- Polish HBO Max poster
- Genre: Crime drama; Mystery; Thriller; Teen drama;
- Created by: Marcin Kubawski; Miłosz Sakowski; Caleb Ranson;
- Written by: Marcin Kubawski; Miłosz Sakowski; Caleb Ranson; Danuta Krasnohorska;
- Directed by: Dawid Nickel
- Starring: Helena Englert; Sebastian Dela; Bartłomiej Deklewa; Katarzyna Gałązka; Vitalik Havryla; Marcel Opaliński; Mila Jankowska;
- Composer: Ádám Balázs
- Country of origin: Poland
- Original language: Polish
- No. of episodes: 6

Production
- Cinematography: Mikołaj Syguda
- Editors: Agata Cierniak; Kamil Grzybowski; Jakub Tomaszewicz; Mateusz Wojtyński;
- Running time: 49–55 minutes
- Production companies: Telemark; HBO Max;

Original release
- Network: HBO Max
- Release: 14 April – 12 May 2023

= BringBackAlice =

2023 Polish crime drama television miniseries

BringBackAlice (also known as #BringBackAlice and Bring Back Alice) is a 2023 Polish crime drama television miniseries. It was released on Max on 14 April 2023.

==Premise==
Alicja Stec, a popular social media influencer in Tri-City, goes missing. A year later, she reappears, but with no recollection of the previous year. Tomek Bielecki, a local drug dealer, suspects that Alicja's disappearance may be connected to the disappearance of his sister, Weronika.

==Cast==
- Helena Englert as Alicja Stec
- Sebastian Dela as Tomek Bielecki
- Bartłomiej Deklewa as Patryk Kubicki
- Katarzyna Gałązka as Monika Lenart
- Vitalik Havryla as Janek Wojda
- Marcel Opaliński as Michał Czapski
- Mila Jankowska as Paula Czapska
- Marieta Żukowska as Sabina Stec, Alicja's mother
- Jowita Budnik as Inspector Marta Werner
- Stanisław Linowski as Luka Czapski
- Natalia Iwańska as Weronika Bielecka, Tomek's sister
- Marcin Stec as Alicja's father
- Adam Cywka as Oskar Czapski
- Małgorzata Biela as Sergeant Laura Bartos
- Wojciech Ziętek as Łukasz
- Sandra Drzymalska as Oliwia Górska
- Anita Szepelska as Sonia Smolikowska
- Małgorzata Szczerbowska as Tomek and Weronika's mother
- Sandra Korzeniak as Milena, Janek's mother and a psychotherapist
- Rafał Kowalski as Kamil
- Feliks Szajnert as Flis

==Episodes==

| No. | Title | Duration | Original release date |
|---|---|---|---|
| 1 | "Episode 1" | 55 min | 14 April 2023 |
| 2 | "Episode 2" | 49 min | 14 April 2023 |
| 3 | "Episode 3" | 52 min | 21 April 2023 |
| 4 | "Episode 4" | 49 min | 28 April 2023 |
| 5 | "Episode 5" | 52 min | 5 May 2023 |
| 6 | "Episode 6" | 50 min | 12 May 2023 |

==Production==
The series was filmed in Gdańsk, Gdynia, and Sopot—also known as Tri-City (Trójmiasto) in Poland.

== Reception ==
Natalia Nowecka, writing for Radio Eska, considered the series overly derivative of American teen dramas and called it "masochistic entertainment" made by "creators [that] are almost ashamed of their Polishness and try to hide it at all costs". Małgorzata Major of Wirtualnemedia.pl praised the show's casting, but found the show formulaic.

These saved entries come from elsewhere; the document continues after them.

#[local] Instance finish_alike l id status env : Proper (alike ==> alike_out) (finish l id status env).
Proof.
  intros w w' H. unfold finish. rewrite (getTask_alike id w w' H). split; [|done]. simpl. by rewrite H.
Qed.

#[local] Instance settle_alike l id status env now : Proper (alike ==> alike_out) (settle l id status env now).
Proof.
  intros w w' H. unfold settle. destruct (transition_alike id status (Some env) now w w' H) as [H1 H2].
  destruct (transition id status (Some env) now w) as [w1 o1], (transition id status (Some env) now w') as [w1' o1']. simpl in H1, H2. subst.
  destruct (finish_alike l id status env w1 w1' H1) as [H3 H4].
  destruct (finish l id status env w1), (finish l id status env w1'). simpl in *. subst. by split.
Qed.

#[local] Instance dispatch_alike id q l now : Proper (alike ==> alike_out) (dispatch id q l now).
Proof.
  intros w w' H. unfold dispatch, create, finalize. set (r := mkTaskRecord _ _ _ _ _ _ _ _ _ _).
  assert (alike (save r w) (save r w')) as Hs by (by rewrite H). rewrite (notify_alike r _ _ Hs).
  destruct (begin_run_alike id now _ _ Hs) as [[H1 H2] H3].
  destruct (begin_run id now (save r w)) as [[c w1] o1], (begin_run id now (save r w')) as [[c' w1'] o1']. simpl in H1, H2, H3. subst.
  rewrite (is_aborted_alike c' w1 w1' H2). destruct (is_aborted c' w1').
  - match goal with |- context [settle l id st_cancelled ?e now _] => destruct (settle_alike l id st_cancelled e now _ _ H2) as [H3 H4];
      destruct (settle l id st_cancelled e now w1), (settle l id st_cancelled e now w1') end. simpl in *. subst. by split.
  - split; [|done]. simpl. by rewrite H2.
Qed.

#[local] Instance resume_alike id input l now : Proper (alike ==> alike_out) (resume id input l now).
Proof.
  intros w w' H. unfold resume. rewrite (getTask_alike id w w' H). destruct (getTask id w') as [r|]; [|by rewrite H].
  destruct (if bool_decide _ then _ else _) as [h|]; [|by rewrite H]. destruct (truthy_json h); [|by rewrite H].
  destruct (begin_run_alike id now w w' H) as [[H1 H2] H3].
  destruct (begin_run id now w) as [[c w1] o1], (begin_run id now w') as [[c' w1'] o1']. simpl in H1, H2, H3. subst.
  split; [|done]. simpl. by rewrite H2.
Qed.

#[local] Instance run_returned_alike k o now : Proper (alike ==> alike_out) (run_returned k o now).
Proof.
  intros w w' H. unfold run_returned, finalize. rewrite (runs_alike w w' H). destruct (runs w' !! k) as [[id q c l [t|]]|]; [done| |done].
  assert (alike (drop_run k w) (drop_run k w')) as Hd by (by rewrite H). rewrite (is_aborted_alike c w w' H).
  destruct o as [text|question conversation|msg]; [| |by apply settle_alike].
  - destruct (is_aborted c w'); [by apply settle_alike|]. case_match; [by apply settle_alike|]. case_match; [by apply settle_alike|].
    split; [|done]. simpl. by rewrite H.
  - destruct (is_aborted c w'); [by apply settle_alike|].
    assert (alike (recordPauseState id question (JArr conversation) now (drop_run k w))
                  (recordPauseState id question (JArr conversation) now (drop_run k w'))) as Hp by (by rewrite Hd).
    match goal with |- context [settle l id st_needs_input ?e now _] => destruct (settle_alike l id st_needs_input e now _ _ Hp) as [H3 H4] end.
    do 2 destruct (settle _ _ _ _ _ _). simpl in *. subst. by split.
Qed.

#[local] Instance condensed_alike k a now : Proper (alike ==> alike_out) (condensed k a now).
Proof.
  intros w w' H. unfold condensed, finalize. rewrite (runs_alike w w' H). destruct (runs w' !! k) as [[id q c l [t|]]|]; [|done..].
  apply settle_alike. by rewrite H.
Qed.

Zuzanna Macieszko of Ciąg Dalszy Nastąpi, a student publication of the University of Gdańsk, concluded that the show was "a Polish version of Euphoria mixed with Elite". She praised the actors' performances, especially Sebastian Dela, who played Tomek Bielecki, and the show's setting in Gdańsk, but found the language used "formulaic" and the imagery unrealistic. Tomasz Zacharczuk, of trojmiasto.pl, criticised the show's dialogue, calling it "pure torture", and said that the series takes a "TikTok-esque approach" which would appeal to teenage audiences. Maja Mikołajczyk of NaTemat.pl said that the show is enjoyable due to its "visual appeal", but compared the acting to "androids pretending to be humans".